[Start of Attachment]
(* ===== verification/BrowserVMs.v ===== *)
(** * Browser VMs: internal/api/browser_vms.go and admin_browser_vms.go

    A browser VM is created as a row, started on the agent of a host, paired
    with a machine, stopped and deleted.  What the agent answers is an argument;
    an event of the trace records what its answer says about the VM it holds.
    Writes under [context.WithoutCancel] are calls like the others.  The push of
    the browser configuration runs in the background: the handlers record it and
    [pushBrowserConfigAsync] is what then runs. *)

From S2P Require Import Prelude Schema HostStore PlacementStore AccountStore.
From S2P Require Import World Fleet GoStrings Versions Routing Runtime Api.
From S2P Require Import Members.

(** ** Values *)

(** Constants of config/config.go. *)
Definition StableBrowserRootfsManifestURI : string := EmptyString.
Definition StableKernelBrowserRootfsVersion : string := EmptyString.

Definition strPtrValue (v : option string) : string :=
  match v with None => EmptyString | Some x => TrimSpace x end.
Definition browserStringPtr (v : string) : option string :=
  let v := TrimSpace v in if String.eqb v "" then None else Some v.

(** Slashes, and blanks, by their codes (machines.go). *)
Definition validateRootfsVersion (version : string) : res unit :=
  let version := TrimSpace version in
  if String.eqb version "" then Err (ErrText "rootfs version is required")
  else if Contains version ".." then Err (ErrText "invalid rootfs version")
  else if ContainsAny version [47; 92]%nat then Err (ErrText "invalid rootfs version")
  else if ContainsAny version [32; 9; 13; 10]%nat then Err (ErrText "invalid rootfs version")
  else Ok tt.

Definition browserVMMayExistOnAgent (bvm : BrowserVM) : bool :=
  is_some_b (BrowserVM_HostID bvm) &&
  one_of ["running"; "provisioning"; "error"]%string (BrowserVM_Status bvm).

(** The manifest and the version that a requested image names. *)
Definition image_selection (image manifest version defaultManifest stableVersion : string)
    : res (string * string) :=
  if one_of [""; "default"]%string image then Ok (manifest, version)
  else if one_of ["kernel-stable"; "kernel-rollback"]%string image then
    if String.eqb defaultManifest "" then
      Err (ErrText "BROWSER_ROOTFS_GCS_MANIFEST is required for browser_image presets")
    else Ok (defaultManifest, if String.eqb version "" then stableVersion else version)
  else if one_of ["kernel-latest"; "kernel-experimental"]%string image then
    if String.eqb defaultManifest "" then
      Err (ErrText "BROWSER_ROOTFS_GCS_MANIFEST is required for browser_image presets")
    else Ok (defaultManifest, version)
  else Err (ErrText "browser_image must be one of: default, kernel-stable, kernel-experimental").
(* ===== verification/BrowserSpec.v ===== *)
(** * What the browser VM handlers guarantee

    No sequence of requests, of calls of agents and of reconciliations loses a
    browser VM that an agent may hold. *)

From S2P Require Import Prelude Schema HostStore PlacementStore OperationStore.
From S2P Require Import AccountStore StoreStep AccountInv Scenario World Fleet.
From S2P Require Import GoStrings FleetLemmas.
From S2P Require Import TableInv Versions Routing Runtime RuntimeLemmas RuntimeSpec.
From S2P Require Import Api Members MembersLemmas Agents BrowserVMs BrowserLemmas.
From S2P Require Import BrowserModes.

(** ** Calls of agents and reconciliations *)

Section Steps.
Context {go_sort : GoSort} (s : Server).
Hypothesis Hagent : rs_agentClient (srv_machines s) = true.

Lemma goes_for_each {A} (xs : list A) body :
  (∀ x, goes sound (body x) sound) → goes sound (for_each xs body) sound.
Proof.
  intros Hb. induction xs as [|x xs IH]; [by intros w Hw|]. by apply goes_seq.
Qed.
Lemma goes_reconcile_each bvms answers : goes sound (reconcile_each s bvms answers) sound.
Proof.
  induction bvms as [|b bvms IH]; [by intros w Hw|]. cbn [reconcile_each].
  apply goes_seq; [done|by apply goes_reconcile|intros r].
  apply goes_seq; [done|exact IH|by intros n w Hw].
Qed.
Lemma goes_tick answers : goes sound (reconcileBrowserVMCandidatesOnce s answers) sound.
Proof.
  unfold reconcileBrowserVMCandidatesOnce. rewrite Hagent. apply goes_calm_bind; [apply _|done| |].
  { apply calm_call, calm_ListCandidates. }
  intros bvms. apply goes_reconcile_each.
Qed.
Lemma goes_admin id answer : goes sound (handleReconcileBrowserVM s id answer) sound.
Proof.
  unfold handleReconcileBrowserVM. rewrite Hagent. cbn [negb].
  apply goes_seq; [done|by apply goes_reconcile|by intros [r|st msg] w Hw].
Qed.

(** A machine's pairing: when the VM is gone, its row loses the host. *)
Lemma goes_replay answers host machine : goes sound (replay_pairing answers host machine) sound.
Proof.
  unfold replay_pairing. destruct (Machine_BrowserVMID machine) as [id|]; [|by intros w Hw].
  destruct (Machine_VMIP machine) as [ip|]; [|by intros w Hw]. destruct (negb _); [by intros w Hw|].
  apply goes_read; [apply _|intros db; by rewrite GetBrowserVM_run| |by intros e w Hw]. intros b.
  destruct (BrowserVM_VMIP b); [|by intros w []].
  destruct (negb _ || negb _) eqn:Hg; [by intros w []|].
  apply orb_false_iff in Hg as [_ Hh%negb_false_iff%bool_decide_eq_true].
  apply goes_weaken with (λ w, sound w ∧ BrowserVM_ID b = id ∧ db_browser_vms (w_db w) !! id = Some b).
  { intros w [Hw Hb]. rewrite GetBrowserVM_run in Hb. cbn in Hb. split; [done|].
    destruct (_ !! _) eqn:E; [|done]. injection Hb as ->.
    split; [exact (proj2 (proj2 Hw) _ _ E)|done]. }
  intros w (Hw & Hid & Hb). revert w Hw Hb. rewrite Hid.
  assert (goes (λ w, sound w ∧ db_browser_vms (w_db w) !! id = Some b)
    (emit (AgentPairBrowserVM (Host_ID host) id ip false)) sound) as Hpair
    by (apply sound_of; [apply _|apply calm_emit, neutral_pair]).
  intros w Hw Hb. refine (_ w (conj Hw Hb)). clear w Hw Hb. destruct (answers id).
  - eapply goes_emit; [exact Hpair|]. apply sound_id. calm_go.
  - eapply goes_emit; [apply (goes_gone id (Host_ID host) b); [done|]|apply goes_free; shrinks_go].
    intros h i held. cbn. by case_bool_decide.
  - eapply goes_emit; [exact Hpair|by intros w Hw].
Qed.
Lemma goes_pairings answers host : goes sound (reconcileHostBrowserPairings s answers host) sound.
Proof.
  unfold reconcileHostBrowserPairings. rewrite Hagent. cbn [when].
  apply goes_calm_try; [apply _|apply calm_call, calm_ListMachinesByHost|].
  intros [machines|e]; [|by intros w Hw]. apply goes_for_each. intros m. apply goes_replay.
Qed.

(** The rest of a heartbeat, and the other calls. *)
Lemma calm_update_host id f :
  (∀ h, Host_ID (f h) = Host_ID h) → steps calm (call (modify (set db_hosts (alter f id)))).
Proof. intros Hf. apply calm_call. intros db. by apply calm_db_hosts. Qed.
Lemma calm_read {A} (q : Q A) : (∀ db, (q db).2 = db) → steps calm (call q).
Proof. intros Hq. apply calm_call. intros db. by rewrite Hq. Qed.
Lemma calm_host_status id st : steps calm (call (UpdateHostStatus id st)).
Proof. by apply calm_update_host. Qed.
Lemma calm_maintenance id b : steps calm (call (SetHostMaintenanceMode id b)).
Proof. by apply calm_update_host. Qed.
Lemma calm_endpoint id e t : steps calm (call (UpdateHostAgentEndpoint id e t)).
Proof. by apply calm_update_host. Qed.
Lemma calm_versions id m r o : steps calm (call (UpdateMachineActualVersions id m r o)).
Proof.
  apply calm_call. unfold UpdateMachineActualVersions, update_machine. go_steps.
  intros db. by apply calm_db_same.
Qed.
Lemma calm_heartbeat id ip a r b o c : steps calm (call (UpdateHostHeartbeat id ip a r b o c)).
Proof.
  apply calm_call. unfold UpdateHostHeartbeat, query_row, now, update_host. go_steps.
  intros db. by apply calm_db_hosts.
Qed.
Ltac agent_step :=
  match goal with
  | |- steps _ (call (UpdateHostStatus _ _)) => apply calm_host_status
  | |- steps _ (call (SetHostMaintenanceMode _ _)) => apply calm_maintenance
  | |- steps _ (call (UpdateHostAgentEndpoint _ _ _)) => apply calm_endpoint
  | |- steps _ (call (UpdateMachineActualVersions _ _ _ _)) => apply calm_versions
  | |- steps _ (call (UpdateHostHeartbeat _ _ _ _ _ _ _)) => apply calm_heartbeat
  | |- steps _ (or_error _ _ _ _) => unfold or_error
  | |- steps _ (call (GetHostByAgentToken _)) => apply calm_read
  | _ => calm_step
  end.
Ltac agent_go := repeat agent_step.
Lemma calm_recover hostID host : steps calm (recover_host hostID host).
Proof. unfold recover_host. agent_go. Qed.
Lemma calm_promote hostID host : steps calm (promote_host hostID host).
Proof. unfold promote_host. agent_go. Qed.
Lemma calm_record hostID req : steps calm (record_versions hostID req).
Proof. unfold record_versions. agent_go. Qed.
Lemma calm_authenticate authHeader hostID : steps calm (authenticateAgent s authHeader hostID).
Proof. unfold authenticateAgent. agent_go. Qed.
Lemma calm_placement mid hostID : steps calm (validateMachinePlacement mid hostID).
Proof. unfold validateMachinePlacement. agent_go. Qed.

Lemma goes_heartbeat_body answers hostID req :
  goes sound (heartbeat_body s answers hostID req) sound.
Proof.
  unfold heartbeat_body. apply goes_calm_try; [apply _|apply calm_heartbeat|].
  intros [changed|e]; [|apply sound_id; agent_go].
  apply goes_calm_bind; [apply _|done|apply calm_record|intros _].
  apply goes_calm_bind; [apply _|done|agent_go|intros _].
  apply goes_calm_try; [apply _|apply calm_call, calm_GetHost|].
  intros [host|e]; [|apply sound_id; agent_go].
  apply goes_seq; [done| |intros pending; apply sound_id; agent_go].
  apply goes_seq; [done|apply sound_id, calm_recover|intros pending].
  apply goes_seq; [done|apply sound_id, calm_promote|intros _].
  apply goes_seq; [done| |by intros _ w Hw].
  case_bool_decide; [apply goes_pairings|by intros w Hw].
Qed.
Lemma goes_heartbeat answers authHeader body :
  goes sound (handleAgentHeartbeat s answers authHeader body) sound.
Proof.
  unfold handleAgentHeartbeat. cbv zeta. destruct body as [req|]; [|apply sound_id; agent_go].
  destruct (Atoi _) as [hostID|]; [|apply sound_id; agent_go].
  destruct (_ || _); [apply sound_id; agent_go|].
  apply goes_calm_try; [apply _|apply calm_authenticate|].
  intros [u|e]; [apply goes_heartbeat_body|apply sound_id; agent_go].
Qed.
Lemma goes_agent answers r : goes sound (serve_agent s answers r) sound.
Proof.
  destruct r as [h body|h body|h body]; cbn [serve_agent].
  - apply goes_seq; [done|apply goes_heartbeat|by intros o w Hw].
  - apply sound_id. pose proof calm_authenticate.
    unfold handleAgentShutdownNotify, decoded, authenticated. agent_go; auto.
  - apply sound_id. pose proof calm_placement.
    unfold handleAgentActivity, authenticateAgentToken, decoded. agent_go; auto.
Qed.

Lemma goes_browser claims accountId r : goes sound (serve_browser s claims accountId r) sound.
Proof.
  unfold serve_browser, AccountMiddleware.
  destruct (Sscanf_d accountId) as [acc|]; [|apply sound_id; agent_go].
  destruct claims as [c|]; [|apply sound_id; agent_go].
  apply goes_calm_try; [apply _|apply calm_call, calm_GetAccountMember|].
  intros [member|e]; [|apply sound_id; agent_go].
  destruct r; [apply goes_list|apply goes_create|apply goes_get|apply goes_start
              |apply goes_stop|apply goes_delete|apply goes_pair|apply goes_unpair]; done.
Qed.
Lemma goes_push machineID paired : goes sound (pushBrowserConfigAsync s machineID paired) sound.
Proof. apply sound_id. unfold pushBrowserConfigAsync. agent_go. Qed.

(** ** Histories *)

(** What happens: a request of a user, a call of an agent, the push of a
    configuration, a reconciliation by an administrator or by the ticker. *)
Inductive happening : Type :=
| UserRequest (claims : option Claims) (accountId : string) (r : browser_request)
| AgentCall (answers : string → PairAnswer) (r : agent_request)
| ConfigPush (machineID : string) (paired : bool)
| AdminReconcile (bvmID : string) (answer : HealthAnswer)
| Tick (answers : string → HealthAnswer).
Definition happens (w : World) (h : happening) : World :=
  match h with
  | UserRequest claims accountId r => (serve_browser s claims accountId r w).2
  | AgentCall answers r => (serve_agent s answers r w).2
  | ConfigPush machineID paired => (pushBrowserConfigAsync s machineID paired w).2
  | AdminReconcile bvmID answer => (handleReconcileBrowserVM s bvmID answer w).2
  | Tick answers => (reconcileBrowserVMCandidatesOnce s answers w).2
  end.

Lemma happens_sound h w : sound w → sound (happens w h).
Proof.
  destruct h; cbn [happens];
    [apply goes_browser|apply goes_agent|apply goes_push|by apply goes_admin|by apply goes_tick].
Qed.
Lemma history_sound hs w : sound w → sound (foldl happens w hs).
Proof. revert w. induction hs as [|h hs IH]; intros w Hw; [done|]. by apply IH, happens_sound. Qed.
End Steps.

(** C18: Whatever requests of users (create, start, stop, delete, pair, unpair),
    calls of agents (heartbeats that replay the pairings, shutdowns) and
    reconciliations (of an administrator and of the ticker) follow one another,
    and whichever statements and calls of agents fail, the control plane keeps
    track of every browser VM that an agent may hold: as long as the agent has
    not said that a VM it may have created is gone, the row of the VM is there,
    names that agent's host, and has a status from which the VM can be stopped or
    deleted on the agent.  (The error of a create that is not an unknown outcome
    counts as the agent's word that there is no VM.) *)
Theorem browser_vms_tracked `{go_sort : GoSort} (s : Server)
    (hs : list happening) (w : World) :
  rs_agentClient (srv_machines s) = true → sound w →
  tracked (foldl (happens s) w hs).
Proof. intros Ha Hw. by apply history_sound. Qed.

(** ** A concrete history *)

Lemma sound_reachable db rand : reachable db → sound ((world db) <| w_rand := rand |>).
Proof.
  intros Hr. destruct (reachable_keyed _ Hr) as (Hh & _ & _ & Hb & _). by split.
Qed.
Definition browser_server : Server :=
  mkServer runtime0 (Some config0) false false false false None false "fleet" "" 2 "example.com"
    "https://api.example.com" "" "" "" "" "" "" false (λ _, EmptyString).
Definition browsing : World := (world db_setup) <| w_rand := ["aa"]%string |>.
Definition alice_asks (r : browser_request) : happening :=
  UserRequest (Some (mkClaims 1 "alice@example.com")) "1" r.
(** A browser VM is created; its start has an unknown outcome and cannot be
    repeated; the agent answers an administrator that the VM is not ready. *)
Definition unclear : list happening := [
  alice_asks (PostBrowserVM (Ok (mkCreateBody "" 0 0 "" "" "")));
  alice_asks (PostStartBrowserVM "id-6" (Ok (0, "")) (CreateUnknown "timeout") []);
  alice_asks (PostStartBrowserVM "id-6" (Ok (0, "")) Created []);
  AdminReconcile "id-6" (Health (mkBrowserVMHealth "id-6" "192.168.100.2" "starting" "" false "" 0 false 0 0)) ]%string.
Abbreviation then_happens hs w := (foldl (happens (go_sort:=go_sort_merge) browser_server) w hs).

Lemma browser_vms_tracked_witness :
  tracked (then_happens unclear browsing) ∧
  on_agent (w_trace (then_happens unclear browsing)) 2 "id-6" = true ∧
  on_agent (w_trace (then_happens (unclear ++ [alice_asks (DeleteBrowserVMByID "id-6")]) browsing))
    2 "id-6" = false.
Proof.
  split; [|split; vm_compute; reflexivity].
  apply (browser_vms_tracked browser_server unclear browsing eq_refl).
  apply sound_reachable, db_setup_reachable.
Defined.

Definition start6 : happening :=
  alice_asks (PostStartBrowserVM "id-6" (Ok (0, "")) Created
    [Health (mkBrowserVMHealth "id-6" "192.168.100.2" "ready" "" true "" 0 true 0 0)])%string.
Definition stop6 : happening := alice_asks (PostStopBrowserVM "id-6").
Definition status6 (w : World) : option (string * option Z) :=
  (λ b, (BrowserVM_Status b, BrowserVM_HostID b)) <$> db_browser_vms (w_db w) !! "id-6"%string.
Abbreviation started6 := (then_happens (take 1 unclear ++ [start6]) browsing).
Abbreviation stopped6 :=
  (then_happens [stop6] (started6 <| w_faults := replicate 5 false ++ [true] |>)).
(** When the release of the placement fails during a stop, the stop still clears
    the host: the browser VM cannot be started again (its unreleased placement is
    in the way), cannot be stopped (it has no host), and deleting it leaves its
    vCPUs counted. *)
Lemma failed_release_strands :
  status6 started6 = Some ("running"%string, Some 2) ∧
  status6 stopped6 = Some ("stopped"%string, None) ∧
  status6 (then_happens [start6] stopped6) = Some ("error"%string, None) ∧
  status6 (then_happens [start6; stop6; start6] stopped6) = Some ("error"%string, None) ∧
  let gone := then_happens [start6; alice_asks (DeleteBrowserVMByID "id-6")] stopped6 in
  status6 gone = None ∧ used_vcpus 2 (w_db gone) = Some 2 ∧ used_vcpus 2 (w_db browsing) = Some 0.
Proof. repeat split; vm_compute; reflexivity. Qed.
[End of Attachment]
- EXERCISE OBJECTIVE
Find the line with "an event of" in the material above. Reproduce it and each line after it up to and including the line with "Definition StableBrowserRootfsManifestURI : string".

- ANSWER
    an event of the trace records what its answer says about the VM it holds.
    Writes under [context.WithoutCancel] are calls like the others.  The push of
    the browser configuration runs in the background: the handlers record it and
    [pushBrowserConfigAsync] is what then runs. *)

From S2P Require Import Prelude Schema HostStore PlacementStore AccountStore.
From S2P Require Import World Fleet GoStrings Versions Routing Runtime Api.
From S2P Require Import Members.

(** ** Values *)

(** Constants of config/config.go. *)
Definition StableBrowserRootfsManifestURI : string := EmptyString.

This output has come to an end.